(* ===== verification/BtcMgmt.v ===== *)
(** * Bitcoin block management: the operations

    src/src/stage/consensus/block_management/bitcoin/basic.rs: the pool of
    blocks with their heights, the UTXO set at the chain tail, the block under
    construction, and the orphans whose ancestors are missing. Each method of
    [impl BlockManagement for BitcoinBlockManagement] is a definition here; the
    long [validate_block] is cut at its own comments. *)

From S2P Require Import Prelude F64 Protocol Peers.
Local Open Scope N_scope.

Abbreviation Utxo := (N * list N)%type (only parsing).

(** block_management/mod.rs *)
Inductive CurBlockState := Working | Full | EmptyMempool.

#[export] Instance CurBlockState_eq_dec : EqDecision CurBlockState.
Proof. solve_decision. Defined.

Record BitcoinBM := mkBitcoinBM {
  bm_id : NodeId;
  bm_delay : f64;
  txn_pool : gmap Hash (Txn * TxnCtx);
  block_pool : gmap Hash (Block * BlkCtx * N);
  utxo : gset Utxo;
  chain_tail : Hash;
  difficulty : N;
  (* fields for constructing new block *)
  pending_txns : list Hash;
  block_under_construction : list Hash;
  merkle_root : option Hash;
  block_size : N;
  new_utxo : gset Utxo;
  utxo_spent : gset Utxo;
  pow_time : option (Instant * f64);
  (* for requesting missing blocks *)
  peer_messenger : PeerMessenger;
  orphan_blocks : gmap Hash (gset Hash);
}.
#[export] Instance BitcoinBM_eta : Eta BitcoinBM := λ r,
  mkBitcoinBM (bm_id r) (bm_delay r) (txn_pool r) (block_pool r) (utxo r)
    (chain_tail r) (difficulty r) (pending_txns r) (block_under_construction r)
    (merkle_root r) (block_size r) (new_utxo r) (utxo_spent r) (pow_time r)
    (peer_messenger r) (orphan_blocks r).

(** [2f64.powf] and [f64::log]: the precision of both is unspecified. *)
Class Libm := { f64_powf : f64 → f64 → f64; f64_log : f64 → f64 → f64 }.

(** bitcoin/mod.rs: [HEADER_HASH_TIME] = 0.0000019 *)
Definition HEADER_HASH_TIME : f64 := f64_lit 19 10000000.
(** The size at which a block counts as full: 0x100000. *)
Definition MAX_BLOCK_SIZE : N := 0x100000.

(** What a poll of [wait_to_propose] decides. *)
Inductive poll := Ready | SleepFor (d : N) | YieldNow.

(** ** Definitions that read no state *)

(** [prev_hash] of a block; a header of another chain is [unreachable!()]. *)
Definition header_prev (b : Block) : res Hash :=
  match header b with HBitcoin _ prev_hash _ _ => Ok prev_hash | _ => Panic end.

(** The value of a referenced output for a sender, if it belongs to him. *)
Definition utxo_value (txn_sender : PubKey) (utxo : BitcoinTxn) : option N :=
  match utxo with
  | BIncentive out_utxo receiver | BGrant out_utxo receiver =>
    if decide (receiver = txn_sender) then Some out_utxo else None
  | BSend sender _ receiver out_utxo remainder _ _ _ _ =>
    if decide (receiver = txn_sender) then Some out_utxo
    else if decide (sender = txn_sender) then Some remainder
    else None
  end.

(** The changes a chain switch makes to the UTXO set and the pending set. *)
Record switch := mkSwitch {
  sw_new_utxos : gset Utxo;
  sw_utxos_spent : gset Utxo;
  sw_txns_applied : gset Hash;
  sw_undo_txns : gset Hash;
  sw_exec_time : N;
}.
#[export] Instance switch_eta : Eta switch := λ r,
  mkSwitch (sw_new_utxos r) (sw_utxos_spent r) (sw_txns_applied r) (sw_undo_txns r)
    (sw_exec_time r).

(** The sets built while the old chain is undone:
    [undo_utxo_spent], [undo_new_utxo], [undo_txns]. *)
Record undo := mkUndo {
  ud_utxo_spent : gset Utxo;
  ud_new_utxo : gset Utxo;
  ud_txns : gset Hash;
}.
#[export] Instance undo_eta : Eta undo := λ r,
  mkUndo (ud_utxo_spent r) (ud_new_utxo r) (ud_txns r).

(** [if !undo_utxo_spent.remove(&o) { undo_new_utxo.insert(o) }] *)
Definition undo_output (o : Utxo) (u : undo) : undo :=
  if decide (o ∈ ud_utxo_spent u) then u <| ud_utxo_spent ::= λ s, s ∖ {[o]} |>
  else u <| ud_new_utxo ::= λ s, {[o]} ∪ s |>.

(** Undo one transaction of the old chain. *)
Definition undo_txn (txn : Txn) (txn_ctx : TxnCtx) (u : undo) : res undo :=
  let txn_hash := tc_id txn_ctx in
  match txn with
  | TBitcoin (BSend sender in_utxo receiver out_utxo remainder _ _ _ _) =>
    let u := u <| ud_utxo_spent ::= λ s, list_to_set ((λ i, (i, sender)) <$> in_utxo) ∪ s |> in
    let u := if (0 <? out_utxo)%N then undo_output (txn_hash, receiver) u else u in
    let u := if (0 <? remainder)%N then undo_output (txn_hash, sender) u else u in
    Ok (u <| ud_txns ::= λ s, {[txn_hash]} ∪ s |>)
  | TBitcoin (BGrant _ receiver) =>
    Ok ((undo_output (txn_hash, receiver) u) <| ud_txns ::= λ s, {[txn_hash]} ∪ s |>)
  | TBitcoin (BIncentive _ receiver) => Ok (undo_output (txn_hash, receiver) u)
  | _ => Panic
  end.

Fixpoint undo_txns (l : list (Txn * TxnCtx)) (u : undo) : res undo :=
  match l with
  | [] => Ok u
  | (t, c) :: l' => u' ← undo_txn t c u; undo_txns l' u'
  end.

(** The transactions of a block with their contexts; the lengths are asserted
    to agree. *)
Definition block_txns (bc : Block * BlkCtx) : res (list (Txn * TxnCtx)) :=
  if decide (length (txns bc.1) = length (bc_txn_ctx bc.2))
  then Ok (zip (txns bc.1) (bc_txn_ctx bc.2)) else Panic.

(** [for (undo_blk, ctx) in old_chain { for idx in (0..len).rev() { .. } }] *)
Fixpoint undo_chain (old_chain : list (Block * BlkCtx)) (u : undo) : res undo :=
  match old_chain with
  | [] => Ok u
  | bc :: old_chain' =>
    l ← block_txns bc; u' ← undo_txns (reverse l) u; undo_chain old_chain' u'
  end.

(** Check and spend the inputs of a [Send] against a UTXO set; [None] is the
    double-spending exit. *)
Fixpoint spend_inputs (utxo : gset Utxo) (sender : PubKey) (in_utxo : list Hash)
    (sw : switch) : option switch :=
  match in_utxo with
  | [] => Some sw
  | in_txn_hash :: rest =>
    let key := (in_txn_hash, sender) in
    if decide (key ∈ sw_new_utxos sw) then
      spend_inputs utxo sender rest (sw <| sw_new_utxos ::= λ s, s ∖ {[key]} |>)
    else if decide (key ∈ utxo ∧ key ∉ sw_utxos_spent sw) then
      spend_inputs utxo sender rest (sw <| sw_utxos_spent ::= λ s, {[key]} ∪ s |>)
    else None
  end.

(** [if !utxos_spent.remove(&o) { new_utxos.insert(o) }] *)
Definition add_output (o : Utxo) (sw : switch) : switch :=
  if decide (o ∈ sw_utxos_spent sw) then sw <| sw_utxos_spent ::= λ s, s ∖ {[o]} |>
  else sw <| sw_new_utxos ::= λ s, {[o]} ∪ s |>.

(** [if !undo_txns.remove(&h) { txns_applied.insert(h) }] *)
Definition mark_applied (h : Hash) (sw : switch) : switch :=
  if decide (h ∈ sw_undo_txns sw) then sw <| sw_undo_txns ::= λ s, s ∖ {[h]} |>
  else sw <| sw_txns_applied ::= λ s, {[h]} ∪ s |>.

───

## What is being asked
All of the material above needs to be output exactly, with no line left out.

## Reply
(* ===== verification/BtcMgmt.v ===== *)
(** * Bitcoin block management: the operations

    src/src/stage/consensus/block_management/bitcoin/basic.rs: the pool of
    blocks with their heights, the UTXO set at the chain tail, the block under
    construction, and the orphans whose ancestors are missing. Each method of
    [impl BlockManagement for BitcoinBlockManagement] is a definition here; the
    long [validate_block] is cut at its own comments. *)

From S2P Require Import Prelude F64 Protocol Peers.
Local Open Scope N_scope.

Abbreviation Utxo := (N * list N)%type (only parsing).

(** block_management/mod.rs *)
Inductive CurBlockState := Working | Full | EmptyMempool.

#[export] Instance CurBlockState_eq_dec : EqDecision CurBlockState.
Proof. solve_decision. Defined.

Record BitcoinBM := mkBitcoinBM {
  bm_id : NodeId;
  bm_delay : f64;
  txn_pool : gmap Hash (Txn * TxnCtx);
  block_pool : gmap Hash (Block * BlkCtx * N);
  utxo : gset Utxo;
  chain_tail : Hash;
  difficulty : N;
  (* fields for constructing new block *)
  pending_txns : list Hash;
  block_under_construction : list Hash;
  merkle_root : option Hash;
  block_size : N;
  new_utxo : gset Utxo;
  utxo_spent : gset Utxo;
  pow_time : option (Instant * f64);
  (* for requesting missing blocks *)
  peer_messenger : PeerMessenger;
  orphan_blocks : gmap Hash (gset Hash);
}.
#[export] Instance BitcoinBM_eta : Eta BitcoinBM := λ r,
  mkBitcoinBM (bm_id r) (bm_delay r) (txn_pool r) (block_pool r) (utxo r)
    (chain_tail r) (difficulty r) (pending_txns r) (block_under_construction r)
    (merkle_root r) (block_size r) (new_utxo r) (utxo_spent r) (pow_time r)
    (peer_messenger r) (orphan_blocks r).

(** [2f64.powf] and [f64::log]: the precision of both is unspecified. *)
Class Libm := { f64_powf : f64 → f64 → f64; f64_log : f64 → f64 → f64 }.

(** bitcoin/mod.rs: [HEADER_HASH_TIME] = 0.0000019 *)
Definition HEADER_HASH_TIME : f64 := f64_lit 19 10000000.
(** The size at which a block counts as full: 0x100000. *)
Definition MAX_BLOCK_SIZE : N := 0x100000.

(** What a poll of [wait_to_propose] decides. *)
Inductive poll := Ready | SleepFor (d : N) | YieldNow.

(** ** Definitions that read no state *)

(** [prev_hash] of a block; a header of another chain is [unreachable!()]. *)
Definition header_prev (b : Block) : res Hash :=
  match header b with HBitcoin _ prev_hash _ _ => Ok prev_hash | _ => Panic end.

(** The value of a referenced output for a sender, if it belongs to him. *)
Definition utxo_value (txn_sender : PubKey) (utxo : BitcoinTxn) : option N :=
  match utxo with
  | BIncentive out_utxo receiver | BGrant out_utxo receiver =>
    if decide (receiver = txn_sender) then Some out_utxo else None
  | BSend sender _ receiver out_utxo remainder _ _ _ _ =>
    if decide (receiver = txn_sender) then Some out_utxo
    else if decide (sender = txn_sender) then Some remainder
    else None
  end.

(** The changes a chain switch makes to the UTXO set and the pending set. *)
Record switch := mkSwitch {
  sw_new_utxos : gset Utxo;
  sw_utxos_spent : gset Utxo;
  sw_txns_applied : gset Hash;
  sw_undo_txns : gset Hash;
  sw_exec_time : N;
}.
#[export] Instance switch_eta : Eta switch := λ r,
  mkSwitch (sw_new_utxos r) (sw_utxos_spent r) (sw_txns_applied r) (sw_undo_txns r)
    (sw_exec_time r).

(** The sets built while the old chain is undone:
    [undo_utxo_spent], [undo_new_utxo], [undo_txns]. *)
Record undo := mkUndo {
  ud_utxo_spent : gset Utxo;
  ud_new_utxo : gset Utxo;
  ud_txns : gset Hash;
}.
#[export] Instance undo_eta : Eta undo := λ r,
  mkUndo (ud_utxo_spent r) (ud_new_utxo r) (ud_txns r).

(** [if !undo_utxo_spent.remove(&o) { undo_new_utxo.insert(o) }] *)
Definition undo_output (o : Utxo) (u : undo) : undo :=
  if decide (o ∈ ud_utxo_spent u) then u <| ud_utxo_spent ::= λ s, s ∖ {[o]} |>
  else u <| ud_new_utxo ::= λ s, {[o]} ∪ s |>.

(** Undo one transaction of the old chain. *)
Definition undo_txn (txn : Txn) (txn_ctx : TxnCtx) (u : undo) : res undo :=
  let txn_hash := tc_id txn_ctx in
  match txn with
  | TBitcoin (BSend sender in_utxo receiver out_utxo remainder _ _ _ _) =>
    let u := u <| ud_utxo_spent ::= λ s, list_to_set ((λ i, (i, sender)) <$> in_utxo) ∪ s |> in
    let u := if (0 <? out_utxo)%N then undo_output (txn_hash, receiver) u else u in
    let u := if (0 <? remainder)%N then undo_output (txn_hash, sender) u else u in
    Ok (u <| ud_txns ::= λ s, {[txn_hash]} ∪ s |>)
  | TBitcoin (BGrant _ receiver) =>
    Ok ((undo_output (txn_hash, receiver) u) <| ud_txns ::= λ s, {[txn_hash]} ∪ s |>)
  | TBitcoin (BIncentive _ receiver) => Ok (undo_output (txn_hash, receiver) u)
  | _ => Panic
  end.

Fixpoint undo_txns (l : list (Txn * TxnCtx)) (u : undo) : res undo :=
  match l with
  | [] => Ok u
  | (t, c) :: l' => u' ← undo_txn t c u; undo_txns l' u'
  end.

(** The transactions of a block with their contexts; the lengths are asserted
    to agree. *)
Definition block_txns (bc : Block * BlkCtx) : res (list (Txn * TxnCtx)) :=
  if decide (length (txns bc.1) = length (bc_txn_ctx bc.2))
  then Ok (zip (txns bc.1) (bc_txn_ctx bc.2)) else Panic.

(** [for (undo_blk, ctx) in old_chain { for idx in (0..len).rev() { .. } }] *)
Fixpoint undo_chain (old_chain : list (Block * BlkCtx)) (u : undo) : res undo :=
  match old_chain with
  | [] => Ok u
  | bc :: old_chain' =>
    l ← block_txns bc; u' ← undo_txns (reverse l) u; undo_chain old_chain' u'
  end.

(** Check and spend the inputs of a [Send] against a UTXO set; [None] is the
    double-spending exit. *)
Fixpoint spend_inputs (utxo : gset Utxo) (sender : PubKey) (in_utxo : list Hash)
    (sw : switch) : option switch :=
  match in_utxo with
  | [] => Some sw
  | in_txn_hash :: rest =>
    let key := (in_txn_hash, sender) in
    if decide (key ∈ sw_new_utxos sw) then
      spend_inputs utxo sender rest (sw <| sw_new_utxos ::= λ s, s ∖ {[key]} |>)
    else if decide (key ∈ utxo ∧ key ∉ sw_utxos_spent sw) then
      spend_inputs utxo sender rest (sw <| sw_utxos_spent ::= λ s, {[key]} ∪ s |>)
    else None
  end.

(** [if !utxos_spent.remove(&o) { new_utxos.insert(o) }] *)
Definition add_output (o : Utxo) (sw : switch) : switch :=
  if decide (o ∈ sw_utxos_spent sw) then sw <| sw_utxos_spent ::= λ s, s ∖ {[o]} |>
  else sw <| sw_new_utxos ::= λ s, {[o]} ∪ s |>.

(** [if !undo_txns.remove(&h) { txns_applied.insert(h) }] *)
Definition mark_applied (h : Hash) (sw : switch) : switch :=
  if decide (h ∈ sw_undo_txns sw) then sw <| sw_undo_txns ::= λ s, s ∖ {[h]} |>
  else sw <| sw_txns_applied ::= λ s, {[h]} ∪ s |>.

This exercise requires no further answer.